Stored items from a collection>
━━━━━━━━

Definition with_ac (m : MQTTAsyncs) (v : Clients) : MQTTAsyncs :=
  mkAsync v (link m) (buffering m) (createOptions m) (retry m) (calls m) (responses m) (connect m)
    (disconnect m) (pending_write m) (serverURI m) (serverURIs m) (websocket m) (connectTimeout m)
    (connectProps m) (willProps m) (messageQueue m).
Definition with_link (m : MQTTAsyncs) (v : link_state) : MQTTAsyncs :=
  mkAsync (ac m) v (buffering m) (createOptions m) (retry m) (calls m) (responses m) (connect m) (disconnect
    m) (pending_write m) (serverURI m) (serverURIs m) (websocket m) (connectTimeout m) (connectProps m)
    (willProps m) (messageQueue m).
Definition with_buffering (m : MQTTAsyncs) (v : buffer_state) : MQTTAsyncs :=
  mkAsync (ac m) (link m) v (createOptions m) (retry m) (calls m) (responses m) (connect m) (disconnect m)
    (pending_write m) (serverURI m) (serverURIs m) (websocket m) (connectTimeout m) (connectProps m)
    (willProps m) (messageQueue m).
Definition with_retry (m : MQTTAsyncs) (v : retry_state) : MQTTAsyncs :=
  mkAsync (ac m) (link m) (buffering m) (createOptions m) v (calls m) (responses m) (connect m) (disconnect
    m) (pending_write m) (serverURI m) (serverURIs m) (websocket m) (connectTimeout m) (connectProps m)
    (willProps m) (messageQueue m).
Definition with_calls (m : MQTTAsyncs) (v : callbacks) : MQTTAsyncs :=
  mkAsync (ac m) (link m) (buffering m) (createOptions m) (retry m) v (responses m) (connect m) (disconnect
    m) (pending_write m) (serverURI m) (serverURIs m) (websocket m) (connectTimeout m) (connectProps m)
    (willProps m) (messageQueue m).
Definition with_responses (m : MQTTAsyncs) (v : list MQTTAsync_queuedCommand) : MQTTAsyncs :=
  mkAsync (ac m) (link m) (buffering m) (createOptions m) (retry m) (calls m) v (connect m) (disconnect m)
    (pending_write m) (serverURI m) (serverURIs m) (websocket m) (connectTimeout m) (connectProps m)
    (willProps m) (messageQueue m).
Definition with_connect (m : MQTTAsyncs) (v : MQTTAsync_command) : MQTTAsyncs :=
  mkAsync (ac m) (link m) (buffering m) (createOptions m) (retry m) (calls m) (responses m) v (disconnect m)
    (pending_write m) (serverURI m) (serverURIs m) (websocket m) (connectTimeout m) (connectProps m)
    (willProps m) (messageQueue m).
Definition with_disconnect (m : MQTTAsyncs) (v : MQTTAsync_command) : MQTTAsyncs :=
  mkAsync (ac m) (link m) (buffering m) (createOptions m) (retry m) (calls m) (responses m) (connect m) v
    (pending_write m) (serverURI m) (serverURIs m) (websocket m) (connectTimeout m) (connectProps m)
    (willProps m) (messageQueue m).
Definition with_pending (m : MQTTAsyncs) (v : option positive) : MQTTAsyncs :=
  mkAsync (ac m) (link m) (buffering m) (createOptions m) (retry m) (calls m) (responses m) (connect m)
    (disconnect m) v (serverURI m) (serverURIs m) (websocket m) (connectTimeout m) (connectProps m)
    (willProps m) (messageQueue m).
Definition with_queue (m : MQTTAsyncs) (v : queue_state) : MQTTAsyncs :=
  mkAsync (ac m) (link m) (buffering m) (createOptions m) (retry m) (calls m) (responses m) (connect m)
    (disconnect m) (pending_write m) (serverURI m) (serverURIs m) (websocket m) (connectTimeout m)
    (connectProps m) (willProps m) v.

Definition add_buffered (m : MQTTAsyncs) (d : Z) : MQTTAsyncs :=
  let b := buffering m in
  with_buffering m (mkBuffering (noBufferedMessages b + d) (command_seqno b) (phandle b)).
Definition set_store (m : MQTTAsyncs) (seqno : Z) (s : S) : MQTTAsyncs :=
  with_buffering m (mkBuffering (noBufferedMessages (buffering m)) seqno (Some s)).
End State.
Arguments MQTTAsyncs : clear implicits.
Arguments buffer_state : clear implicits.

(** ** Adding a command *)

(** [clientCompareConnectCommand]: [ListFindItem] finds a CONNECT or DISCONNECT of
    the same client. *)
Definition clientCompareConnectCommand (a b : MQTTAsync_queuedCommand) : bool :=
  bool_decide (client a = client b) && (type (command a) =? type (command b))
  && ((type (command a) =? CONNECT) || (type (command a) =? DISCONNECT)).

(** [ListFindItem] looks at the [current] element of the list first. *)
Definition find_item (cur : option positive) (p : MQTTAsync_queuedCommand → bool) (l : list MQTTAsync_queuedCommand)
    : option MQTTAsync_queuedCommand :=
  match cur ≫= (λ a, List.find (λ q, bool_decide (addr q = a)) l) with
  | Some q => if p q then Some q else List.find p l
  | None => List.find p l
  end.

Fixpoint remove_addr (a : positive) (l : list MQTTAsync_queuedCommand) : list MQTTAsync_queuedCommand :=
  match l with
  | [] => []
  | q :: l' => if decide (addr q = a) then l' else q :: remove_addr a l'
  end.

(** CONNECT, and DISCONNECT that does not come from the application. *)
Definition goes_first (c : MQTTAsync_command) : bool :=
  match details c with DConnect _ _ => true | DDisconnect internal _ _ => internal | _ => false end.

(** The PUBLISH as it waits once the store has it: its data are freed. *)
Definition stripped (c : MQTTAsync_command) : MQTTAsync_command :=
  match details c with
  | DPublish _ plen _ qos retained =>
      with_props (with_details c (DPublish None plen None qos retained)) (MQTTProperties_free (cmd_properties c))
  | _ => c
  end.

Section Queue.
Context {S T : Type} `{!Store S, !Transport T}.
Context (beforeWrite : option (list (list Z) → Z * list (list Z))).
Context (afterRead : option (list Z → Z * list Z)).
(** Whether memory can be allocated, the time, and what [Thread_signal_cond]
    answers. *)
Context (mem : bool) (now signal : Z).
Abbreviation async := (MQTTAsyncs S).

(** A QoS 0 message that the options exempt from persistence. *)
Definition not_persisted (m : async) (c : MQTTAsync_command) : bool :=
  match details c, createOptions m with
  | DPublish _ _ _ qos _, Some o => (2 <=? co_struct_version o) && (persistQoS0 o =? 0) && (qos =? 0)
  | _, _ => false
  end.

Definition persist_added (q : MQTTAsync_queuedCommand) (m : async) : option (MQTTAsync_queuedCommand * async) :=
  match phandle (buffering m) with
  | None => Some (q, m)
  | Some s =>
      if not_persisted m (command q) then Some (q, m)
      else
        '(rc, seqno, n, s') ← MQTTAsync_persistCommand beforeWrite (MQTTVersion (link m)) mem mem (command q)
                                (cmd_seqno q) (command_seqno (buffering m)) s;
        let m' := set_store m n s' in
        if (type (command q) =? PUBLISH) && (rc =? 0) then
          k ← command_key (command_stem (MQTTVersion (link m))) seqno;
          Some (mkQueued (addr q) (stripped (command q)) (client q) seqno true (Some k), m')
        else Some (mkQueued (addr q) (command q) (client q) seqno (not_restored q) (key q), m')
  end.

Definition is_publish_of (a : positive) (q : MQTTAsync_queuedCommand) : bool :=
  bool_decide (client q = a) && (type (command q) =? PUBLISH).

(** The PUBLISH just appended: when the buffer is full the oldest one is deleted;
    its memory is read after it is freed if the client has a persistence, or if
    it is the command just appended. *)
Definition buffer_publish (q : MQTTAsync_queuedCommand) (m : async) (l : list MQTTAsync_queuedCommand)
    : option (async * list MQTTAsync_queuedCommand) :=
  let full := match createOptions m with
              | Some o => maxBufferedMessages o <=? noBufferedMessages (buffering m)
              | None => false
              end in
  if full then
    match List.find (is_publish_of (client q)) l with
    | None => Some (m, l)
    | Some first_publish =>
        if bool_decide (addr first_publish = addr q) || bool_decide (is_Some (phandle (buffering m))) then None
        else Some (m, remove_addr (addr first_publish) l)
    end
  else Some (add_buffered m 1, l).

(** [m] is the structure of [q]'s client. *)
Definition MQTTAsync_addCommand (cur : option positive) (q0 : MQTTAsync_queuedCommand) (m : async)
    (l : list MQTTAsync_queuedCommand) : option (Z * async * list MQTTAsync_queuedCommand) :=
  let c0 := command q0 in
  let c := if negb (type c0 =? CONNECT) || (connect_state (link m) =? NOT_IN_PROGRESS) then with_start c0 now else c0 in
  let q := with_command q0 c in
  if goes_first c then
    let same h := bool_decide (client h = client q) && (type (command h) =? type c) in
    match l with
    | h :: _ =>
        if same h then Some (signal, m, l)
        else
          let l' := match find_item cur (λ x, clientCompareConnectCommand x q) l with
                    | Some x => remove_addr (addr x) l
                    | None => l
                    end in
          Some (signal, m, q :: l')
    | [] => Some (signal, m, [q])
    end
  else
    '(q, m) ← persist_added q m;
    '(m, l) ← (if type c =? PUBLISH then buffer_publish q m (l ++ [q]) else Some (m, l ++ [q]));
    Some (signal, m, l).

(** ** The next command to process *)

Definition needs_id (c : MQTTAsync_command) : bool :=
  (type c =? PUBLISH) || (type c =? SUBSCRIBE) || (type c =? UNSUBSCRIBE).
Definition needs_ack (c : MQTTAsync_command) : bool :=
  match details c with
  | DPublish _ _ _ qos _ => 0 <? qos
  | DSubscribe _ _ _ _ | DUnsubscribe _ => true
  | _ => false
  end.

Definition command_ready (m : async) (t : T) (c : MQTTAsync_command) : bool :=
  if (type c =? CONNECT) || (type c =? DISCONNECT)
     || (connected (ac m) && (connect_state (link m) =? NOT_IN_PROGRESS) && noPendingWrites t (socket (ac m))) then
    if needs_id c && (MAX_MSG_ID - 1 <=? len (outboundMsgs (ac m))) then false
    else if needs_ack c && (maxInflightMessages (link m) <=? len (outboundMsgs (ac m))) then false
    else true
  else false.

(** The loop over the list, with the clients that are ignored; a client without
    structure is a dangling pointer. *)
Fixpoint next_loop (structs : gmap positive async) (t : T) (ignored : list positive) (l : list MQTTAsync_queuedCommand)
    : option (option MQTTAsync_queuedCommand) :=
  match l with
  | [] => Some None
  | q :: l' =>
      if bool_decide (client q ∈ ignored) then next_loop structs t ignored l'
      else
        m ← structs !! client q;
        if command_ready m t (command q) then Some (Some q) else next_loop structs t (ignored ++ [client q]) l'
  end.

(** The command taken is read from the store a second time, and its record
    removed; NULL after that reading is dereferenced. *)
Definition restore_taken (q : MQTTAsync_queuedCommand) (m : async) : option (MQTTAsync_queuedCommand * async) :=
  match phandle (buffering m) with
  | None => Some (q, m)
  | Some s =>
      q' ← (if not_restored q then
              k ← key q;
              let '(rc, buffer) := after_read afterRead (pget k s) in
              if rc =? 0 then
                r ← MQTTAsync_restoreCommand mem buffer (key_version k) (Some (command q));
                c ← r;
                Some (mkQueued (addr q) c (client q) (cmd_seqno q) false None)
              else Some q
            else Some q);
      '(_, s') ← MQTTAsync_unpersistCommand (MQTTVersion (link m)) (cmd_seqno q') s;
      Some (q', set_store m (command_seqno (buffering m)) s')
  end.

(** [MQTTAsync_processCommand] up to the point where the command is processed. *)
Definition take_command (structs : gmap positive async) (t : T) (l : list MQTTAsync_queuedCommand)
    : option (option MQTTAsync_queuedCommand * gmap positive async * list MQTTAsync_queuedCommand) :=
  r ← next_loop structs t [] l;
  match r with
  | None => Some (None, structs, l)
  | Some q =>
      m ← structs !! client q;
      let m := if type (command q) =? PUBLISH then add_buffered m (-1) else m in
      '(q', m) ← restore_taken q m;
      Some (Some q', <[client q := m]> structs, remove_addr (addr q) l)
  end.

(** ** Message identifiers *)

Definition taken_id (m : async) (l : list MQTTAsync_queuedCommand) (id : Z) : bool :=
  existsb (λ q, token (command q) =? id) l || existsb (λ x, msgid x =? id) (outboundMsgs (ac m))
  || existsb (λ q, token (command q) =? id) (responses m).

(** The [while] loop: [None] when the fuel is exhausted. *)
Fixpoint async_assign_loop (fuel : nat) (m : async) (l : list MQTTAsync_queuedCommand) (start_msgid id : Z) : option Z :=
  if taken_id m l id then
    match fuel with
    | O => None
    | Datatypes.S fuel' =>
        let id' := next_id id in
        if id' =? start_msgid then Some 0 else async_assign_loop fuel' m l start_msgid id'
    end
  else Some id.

━━━━━━━━

Which lines above run from the one containing "<=? noBufferedMessages (buffering m)" down to the one containing "if (type c =?"? Repeat exactly those, both ends included, and nothing else.

Your solution>
              | Some o => maxBufferedMessages o <=? noBufferedMessages (buffering m)
              | None => false
              end in
  if full then
    match List.find (is_publish_of (client q)) l with
    | None => Some (m, l)
    | Some first_publish =>
        if bool_decide (addr first_publish = addr q) || bool_decide (is_Some (phandle (buffering m))) then None
        else Some (m, remove_addr (addr first_publish) l)
    end
  else Some (add_buffered m 1, l).

(** [m] is the structure of [q]'s client. *)
Definition MQTTAsync_addCommand (cur : option positive) (q0 : MQTTAsync_queuedCommand) (m : async)
    (l : list MQTTAsync_queuedCommand) : option (Z * async * list MQTTAsync_queuedCommand) :=
  let c0 := command q0 in
  let c := if negb (type c0 =? CONNECT) || (connect_state (link m) =? NOT_IN_PROGRESS) then with_start c0 now else c0 in
  let q := with_command q0 c in
  if goes_first c then
    let same h := bool_decide (client h = client q) && (type (command h) =? type c) in
    match l with
    | h :: _ =>
        if same h then Some (signal, m, l)
        else
          let l' := match find_item cur (λ x, clientCompareConnectCommand x q) l with
                    | Some x => remove_addr (addr x) l
                    | None => l
                    end in
          Some (signal, m, q :: l')
    | [] => Some (signal, m, [q])
    end
  else
    '(q, m) ← persist_added q m;
    '(m, l) ← (if type c =? PUBLISH then buffer_publish q m (l ++ [q]) else Some (m, l ++ [q]));
    Some (signal, m, l).

(** ** The next command to process *)

Definition needs_id (c : MQTTAsync_command) : bool :=
  (type c =? PUBLISH) || (type c =? SUBSCRIBE) || (type c =? UNSUBSCRIBE).
Definition needs_ack (c : MQTTAsync_command) : bool :=
  match details c with
  | DPublish _ _ _ qos _ => 0 <? qos
  | DSubscribe _ _ _ _ | DUnsubscribe _ => true
  | _ => false
  end.

Definition command_ready (m : async) (t : T) (c : MQTTAsync_command) : bool :=
  if (type c =? CONNECT) || (type c =? DISCONNECT)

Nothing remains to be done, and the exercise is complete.